Denita Solitaire was convicted, based upon her pleas of no contest, of two counts of misconduct involving a controlled substance in the second degree, AS 11.71.-020(a), a class A felony. Solitaire, as a first felony offender convicted of a class A felony, was subject to a presumptive sentence of five years. AS 12.55.125(c)(1). Solitaire proposed several mitigating factors but sentencing Judge Buckalew rejected the mitigating factors and imposed the five-year presumptive sentence on one count and five years with three suspended on the other count. Judge Buckalew imposed two years of the sentence on the second count concurrently and the three suspended years consecutively. Therefore Solitaire’s composite sentence was eight years with three suspended.
Solitaire was twenty-six at the time of her conviction. She has no prior convictions. Solitaire sold one-half gram of heroin for $100 to an undercover police officer on September 7, 1984. At the time of this sale the officer saw about six bags of heroin in Solitaire’s purse.1 Solitaire also sold one-quarter gram of heroin for $100 to the same undercover officer on September 18, 1984.
At sentencing, Solitaire argued that the mitigating factor set forth in AS 12.55.-155(d)(14) applied to her offense: that her offense “involved small quantities of a controlled substance.” Judge Buckalew rejected this mitigating factor.
Aggravating or mitigating factors must be established by clear and *1335convincing evidence. AS 12.55.155(f). In reviewing whether an aggravating or mitigating factor has been established we apply the “clearly erroneous” standard. Juneby v. State, 641 P.2d 823, 834 (Alaska App.1982) modified on other grounds, 665 P.2d 30 (Alaska App.1983). We believe that on this record Judge Buckalew was clearly erroneous in rejecting the mitigating factor that Solitaire’s offense involved small quantities of a controlled substance.2 The amounts involved in the sales were one-half gram and one-quarter gram. There was evidence that Solitaire was in possession of between two to four similar packets. However there was no evidence that she was involved in frequent drug transactions.
We therefore VACATE Solitaire’s sentence, and REMAND to the trial court for further proceedings.3

. Solitaire indicated that she had a total of four bags of heroin. She stated she sold two bags and used two herself.

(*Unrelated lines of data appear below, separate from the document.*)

(* ===== verification/Runs.v ===== *)
(** A concrete node, with in-memory stores that obey the laws of the interfaces,
    and runs on it: the hypotheses of the theorems on claims can hold. *)
From S2P Require Import Prelude GoStd Host PciSysfs Device Sriov Vfio Validate RsdGroup Claim Fs.
From S2P Require Import Metadata MetadataProps Rollback Cdi Checkpoint Discovery Inventory Scan.
From S2P Require Import Prepare PrepareProps PrepareRuns Lifecycle LifecycleProps Cleanup ScanProps.
From S2P Require Import Flags Health Driver Shutdown DriverProps Interleave Converge Durable Concurrent.
Open Scope string_scope.

(** ** The CDI library and its cache *)

(** A CDI library with names as the real one makes them. *)
Definition plain_cdi : CdiLib.
Proof.
  refine {|
    yaml_Unmarshal s := if decide (s = "runtime") then
        Ok {| rt_Kind := rblnRuntimeSpecKind;
              rt_Devices := [ {| rt_Name := rblnRuntimeDeviceName; rt_ContainerEdits := {| re_Mounts := []; re_Hooks := [] |} |} ] |}
      else Err (ErrText "yaml");
    ParseSpec _ := Ok None;
    MinimumRequiredVersion _ := Ok "0.5.0";
    GenerateNameForTransientSpec sp id := match Split "/" (s_Kind sp) with
      | v :: (_ :: _) as cs => Ok (v +:+ "-" +:+ TrimPrefix (v +:+ "/") (s_Kind sp) +:+ "_" +:+ id)
      | _ => Err (ErrText "kind") end;
    GenerateTransientSpecName v c id := v +:+ "-" +:+ c +:+ "_" +:+ id;
    QualifiedName v c d := v +:+ "/" +:+ c +:+ "=" +:+ d;
    EditsAppend a b := {| e_DeviceNodes := e_DeviceNodes a ++ e_DeviceNodes b;
      e_Mounts := e_Mounts a ++ e_Mounts b; e_Hooks := e_Hooks a ++ e_Hooks b |}%list;
  |}.
  - by intros [].
  - intros v c u1 u2 _ _ E. by simplify_eq.
  - intros sp v c id n Hv Hk. rewrite Hk. change (v +:+ "/" +:+ c) with (v +:+ String "/" c).
    rewrite (Split_app "/" v c), (Split_sep_free "/" v Hv). simpl.
    destruct (Split "/" c) eqn:Ec; [by apply Split_nonnil in Ec|]. intros [= <-].
    unfold TrimPrefix. by rewrite (proj2 (CutPrefix_Some (v +:+ "/") (v +:+ String "/" c) c)) by (clear; induction v as [|a v IH]; [done|exact (f_equal (String a) IH)]).
Defined.

(** A cache in memory; a file whose name is in [mc_broken] cannot be written. *)
Record MemCache := { mc_specs : gmap string Spec; mc_broken : list string }.
Definition mem_cache : CdiCache MemCache.
Proof.
  refine {|
    specs := mc_specs;
    WriteSpec sp n s := if decide (n ∈ mc_broken s) then (s, Err (ErrText "read-only cache")) else
      ({| mc_specs := <[n := sp]> (mc_specs s); mc_broken := mc_broken s |}, Ok tt);
    RemoveSpec n s := if decide (n ∈ mc_broken s) then (s, Err (ErrText "read-only cache")) else
      ({| mc_specs := delete n (mc_specs s); mc_broken := mc_broken s |}, Ok tt);
  |}.
  - intros sp n s s' H. case_decide; by simplify_eq.
  - intros sp n s m Hm. case_decide; simpl; [done|]. by rewrite lookup_insert_ne.
  - intros n s s' H. case_decide; by simplify_eq.
  - intros n s m Hm. case_decide; simpl; [done|]. by rewrite lookup_delete_ne.
Defined.

(** ** The checkpoint store *)

#[local] Instance PreparedDevice_eq_dec : EqDecision PreparedDevice.
Proof. solve_decision. Defined.
#[local] Instance CheckpointV1_eq_dec : EqDecision CheckpointV1.
Proof. solve_decision. Defined.
#[local] Instance Checkpoint_eq_dec : EqDecision Checkpoint.
Proof. solve_decision. Defined.

Definition name_sum (s : string) : N := N.of_nat (String.length s) * 2654435761.

(** An encoding of the checkpoints of a table; any other cannot be marshalled. *)
Definition table_codec (l : list (string * Checkpoint)) : CheckpointCodec.
Proof.
  pose (decode data := snd <$> List.find (fun e : string * Checkpoint => bool_decide (e.1 = data)) l).
  refine {|
    cp_Marshal cp := match List.find (fun e => bool_decide (e.2 = cp)) l with
      | Some (name, _) => if decide (decode name = Some cp) then Ok name else Err (ErrText "marshal")
      | None => Err (ErrText "marshal") end;
    cp_Unmarshal data _ := match decode data with Some cp => Ok cp | None => Err (ErrText "unmarshal") end;
    checksum_New := name_sum;
    checksum_Verify c data := if decide (c = name_sum data) then Ok tt else Err (ErrText "checkpoint is corrupted");
  |}.
  - intros cp out H _. destruct (List.find _ l) as [[name cp']|]; [|done]. case_decide as Hd; [|done].
    injection H as <-. by rewrite Hd.
  - intros c data. case_decide; naive_solver.
Defined.
(** The two encodings of a value: with the checksum cleared, and with it. *)
Definition encodings (name : string) (m : PreparedClaims) : list (string * Checkpoint) :=
  [ (name, {| Checksum := 0; V1 := Some {| cv_PreparedClaims := m |} |});
    (name +:+ "-sum", {| Checksum := name_sum name; V1 := Some {| cv_PreparedClaims := m |} |}) ].

(** A store in memory; [ms_full] makes every write fail. *)
Record MemStore := { ms_blobs : gmap string string; ms_full : bool }.
Definition mem_store {codec : CheckpointCodec} : CheckpointManager MemStore.
Proof.
  refine {|
    blobs := ms_blobs;
    GetCheckpoint k cp s := match ms_blobs s !! k with
      | None => (s, Err (ErrText "checkpoint is not found"))
      | Some data => match UnmarshalCheckpoint data cp with
        | (cp', Ok _) => match VerifyChecksum cp' with
          | (cp'', Ok _) => (s, Ok cp'') | (_, Err e) => (s, Err e) end
        | (_, Err e) => (s, Err e) end
      end;
    CreateCheckpoint k cp s := match MarshalCheckpoint cp with
      | (_, Ok data) => if ms_full s then (s, Err (ErrText "no space left on device"))
                        else ({| ms_blobs := <[k := data]> (ms_blobs s); ms_full := ms_full s |}, Ok tt)
      | (_, Err e) => (s, Err e) end;
    ListCheckpoints s := (s, Ok (map fst (map_to_list (ms_blobs s))));
  |}.
  - intros k cp s. repeat case_match; done.
  - intros k cp s s' cp' H. destruct (ms_blobs s !! k) as [data|]; [|done]. exists data.
    destruct (UnmarshalCheckpoint data cp) as [cp1 [[]|e]] eqn:Eu; [|done].
    destruct (VerifyChecksum cp1) as [cp2 [[]|e]] eqn:Ev; [|done]. injection H as <- <-.
    pose proof (VerifyChecksum_run cp1) as E. rewrite Ev in E. injection E as -> _. done.
  - intros k cp s s' H. destruct (MarshalCheckpoint cp) as [cp' [data|e]]; [|done]. destruct (ms_full s); [done|].
    injection H as <-. by exists cp', data.
  - intros k cp s s' e H. destruct (MarshalCheckpoint cp) as [cp' [data|e']]; [|by simplify_eq].
    destruct (ms_full s); by simplify_eq.
  - done.
  - intros s s' l [= <- <-] k. change (map ?f ?m) with (f <$> m). rewrite list_elem_of_fmap. split.
    + intros ([k' v] & -> & H%elem_of_map_to_list). by eexists.
    + intros [v Hv]. exists (k, v). split; [done|]. by apply elem_of_map_to_list.
Defined.

(** ** A node with one native and one VFIO device *)

Definition claim_table : list (string * fnode) := (node_table ++
  [ ("/dev/vfio/vfio", FFile ""); ("/dev/vfio/7", FFile ""); ("/dev/rsd3", FFile ""); ("/dev/rbln0", FFile "");
    ("/var/run/cdi/rbln.yaml", FFile "runtime"); ("/usr/bin/rbln-smi", FFile "") ])%list.
(** The native device alone in group 3. *)
Definition npu_group : RsdEnv := {|
  RecreateRsdGroup_at _ _ := Ok "/dev/rsd3";
  LookPath_at _ _ := Err (ErrSentinel ErrNotFoundInPath);
  Output_at _ cmd args := if decide (cmd = "/usr/bin/rbln-smi") then Ok "json" else Err (ErrText "exec");
  decode_RblnSmi data := if decide (data = "json")
    then Ok {| Devices := [ {| GroupID := "3"; BusID := "0000:01:00.0" |} ] |} else Err (ErrText "invalid JSON") |}.
Definition npu_claim : ResourceClaim := {|
  UID := "uid-2"; ClaimName := "npu-claim"; ClaimNamespace := "default"; Annotations := ∅;
  Allocation := Some [ {| Request := "npu"; Claim.Driver := DriverName; Pool := "node1"; ResultDevice := "rbln0" |} ] |}.
Definition node_cfg : Config :=
  {| cfg_cdi := {| cdi_root := "/var/run/cdi"; cdi_class := "npu" |}; cfg_metadata := abs_path base_dirs |}.

#[local] Instance claim_host : Host := table_host claim_table.
#[local] Existing Instances npu_group plain_env plain_cdi mem_cache plain_server.

Definition node_plugin : Plugin := set_sys sys_start (start_on node_table).
Definition claim_devices {codec : CheckpointCodec} (claim : ResourceClaim) : PreparedDevices :=
  let _ := mem_store in
  match prepareDevices node_cfg recreateValidatedRSDGroup claim
          {| nd_plugin := node_plugin; nd_meta := fs_start;
             nd_cdi := {| mc_specs := ∅; mc_broken := [] |}; nd_cp := {| ms_blobs := ∅; ms_full := false |} |} with
  | (_, Ok pds) => pds
  | _ => []
  end.
Definition vm_prepared : PreparedDevices := Eval vm_compute in claim_devices (codec := table_codec []) vm_claim.
Definition npu_prepared : PreparedDevices := Eval vm_compute in claim_devices (codec := table_codec []) npu_claim.
#[local] Instance node_codec : CheckpointCodec := table_codec
  (encodings "empty" ∅ ++ encodings "vm" {[ "uid-1" := vm_prepared ]} ++ encodings "npu" {[ "uid-2" := npu_prepared ]})%list.
#[local] Existing Instance mem_store.

Definition start_node (full : bool) (broken : list string) : Node MemCache MemStore :=
  {| nd_plugin := node_plugin; nd_meta := fs_start; nd_cdi := {| mc_specs := ∅; mc_broken := broken |};
     nd_cp := {| ms_blobs := {[ DriverPluginCheckpointFile := "empty-sum" ]}; ms_full := full |} |}.
Abbreviation prepare_on flt claim n :=
  (@Prepare _ flt _ _ _ MemCache MemStore _ _ node_cfg recreateValidatedRSDGroup claim n).
Abbreviation unprepare_on flt uid n := (@Unprepare flt _ _ MemCache MemStore _ _ node_cfg uid n).

(** The runs: each claim prepared, prepared with a full disk, and unprepared. *)
Abbreviation vm_done := (prepare_on no_faults vm_claim (start_node false [])).
Abbreviation npu_done := (prepare_on no_faults npu_claim (start_node false [])).
Abbreviation vm_full := (prepare_on no_faults vm_claim (start_node true [])).
Abbreviation vm_gone := (unprepare_on no_faults "uid-1" (vm_done.1)).

Lemma run_pair {S A} (o : S * res A) (r : res A) : o.2 = r -> o = (o.1, r).
Proof. by destruct o; simpl; intros ->. Qed.

Definition vm_answer : list (list string * string * string * list string) := GetDevices vm_prepared.
Lemma vm_done_run : vm_done = (vm_done.1, Ok vm_answer).
Proof. apply run_pair. vm_compute. reflexivity. Qed.
Lemma npu_done_run : npu_done = (npu_done.1, Ok (GetDevices npu_prepared)).
Proof. apply run_pair. vm_compute. reflexivity. Qed.
Lemma vm_full_run :
  vm_full = (vm_full.1, Err (ErrWrap "unable to sync to checkpoint: " (ErrText "no space left on device") "")).
Proof. apply run_pair. vm_compute. reflexivity. Qed.
Lemma vm_gone_run : vm_gone = (vm_gone.1, Ok tt).
Proof. apply run_pair. vm_compute. reflexivity. Qed.
Lemma start_prepared full : prepared_in (nd_cp (start_node full [])) = Some ∅.
Proof. vm_compute. reflexivity. Qed.
Lemma group_respects ids : Respects sys_le (recreateValidatedRSDGroup ids).
Proof. apply _. Qed.
Lemma vm_claim_uid_ok : claim_uid_ok (UID vm_claim).
Proof. apply (bool_decide_unpack _). vm_compute. exact I. Qed.
Lemma fs_start_wf : wf_tree (tree fs_start).
Proof. intros k n Hk. discriminate Hk. Qed.
Lemma fs_start_no_metadata uid : no_metadata base_dirs uid (tree fs_start).
Proof. split; [intros dir [_ Hm]; discriminate Hm|done]. Qed.

(** ** Witnesses *)

(** A node that never comes. *)
Lemma waitForDeviceNode_terminates_witness :
  exists s' k, @waitForDeviceNode (table_host []) "/dev/vfio/7" sys_start = (s', Err (ErrPath "stat" "/dev/vfio/7" ENOENT)) /\
    (k <= 51)%nat /\ clk s' = (2 * k + 1)%nat /\ (5000000000 < now s')%N /\
    ((0 < k)%nat -> (now s' <= 5100000000)%N).
Proof.
  destruct (@waitForDeviceNode (table_host []) "/dev/vfio/7" sys_start) as [s' r] eqn:E.
  destruct (@waitForDeviceNode_terminates (table_host []) "/dev/vfio/7" sys_start s' r E)
    as (k & Hk & Hc & _ & -> & Hn & Hl).
  exists s', k. split; [reflexivity|]. split; [exact Hk|]. split; [exact Hc|]. split; [exact (Hn eq_refl)|exact Hl].
Defined.

Lemma checkpoint_roundtrip_witness :
  exists cp' data, MarshalCheckpoint (with_claims newCheckpoint {[ "uid-1" := vm_prepared ]}) = (cp', Ok data) /\
  exists cp2, UnmarshalCheckpoint data newCheckpoint = (cp2, Ok tt) /\
    VerifyChecksum cp2 = (cp2, Ok tt) /\ V1 cp2 = Some {| cv_PreparedClaims := {[ "uid-1" := vm_prepared ]} |} /\
    Checksum cp2 = Checksum cp'.
Proof.
  destruct (run_ok (MarshalCheckpoint (with_claims newCheckpoint {[ "uid-1" := vm_prepared ]})) (fun _ => true))
    as (cp' & data & E & _); [vm_compute; reflexivity|].
  exists cp', data. split; [exact E|]. 
  exact (@checkpoint_roundtrip node_codec (with_claims newCheckpoint {[ "uid-1" := vm_prepared ]}) cp' data
    {| cv_PreparedClaims := {[ "uid-1" := vm_prepared ]} |} eq_refl E).
Defined.

Lemma Prepare_checkpoint_witness :
  prepared_in (nd_cp vm_full.1) = Some ∅ /\
  exists m pds, prepared_in (nd_cp (start_node false [])) = Some m /\
      prepared_in (nd_cp vm_done.1) = Some (<[UID vm_claim := pds]> m) /\ vm_answer = GetDevices pds /\
      (unrecorded m (UID vm_claim) \/ m !! UID vm_claim = Some pds).
Proof.
  split.
  - rewrite <- (start_prepared true).
    exact (Prepare_checkpoint node_cfg recreateValidatedRSDGroup (Hrsd:=group_respects) _ _ _ _ vm_full_run).
  - exact (Prepare_checkpoint node_cfg recreateValidatedRSDGroup (Hrsd:=group_respects) _ _ _ _ vm_done_run).
Defined.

. In Huff V. State, 568 P.2d 1014, 1017 (Alaska 1977) the supreme court discussed a defendant who was convicted under the former criminal code of two counts of sale, each involving one-quarter ounce of heroin. There are approximately twenty-eight grams in an ounce. The supreme court stated that these sales did not involve either "small quantities” or "large quantities” of drugs but fell somewhere in between. Id.

. We conclude that Judge Buckalew did not err in rejecting the other mitigating factors which Solitaire proposed. Because Judge Buckalew is now free to impose a lesser séntence than he did because of the existence of the mitigating factor, we do not reach the issue of whether Solitaire’s sentence is excessive. However we refer the superior court to Huff v. State, 568 P.2d 1014 (Alaska 1977). Huff, a twenty-four-year-old heroin addict, was convicted of two sales of heroin, each sale involving one-quarter ounce each for $700. Huff had once served three months in jail for malicious destruction of property and at the time of his heroin sales was on probation for receiving and concealing stolen property. The supreme court reduced Huff’s eight-year sentence to four years.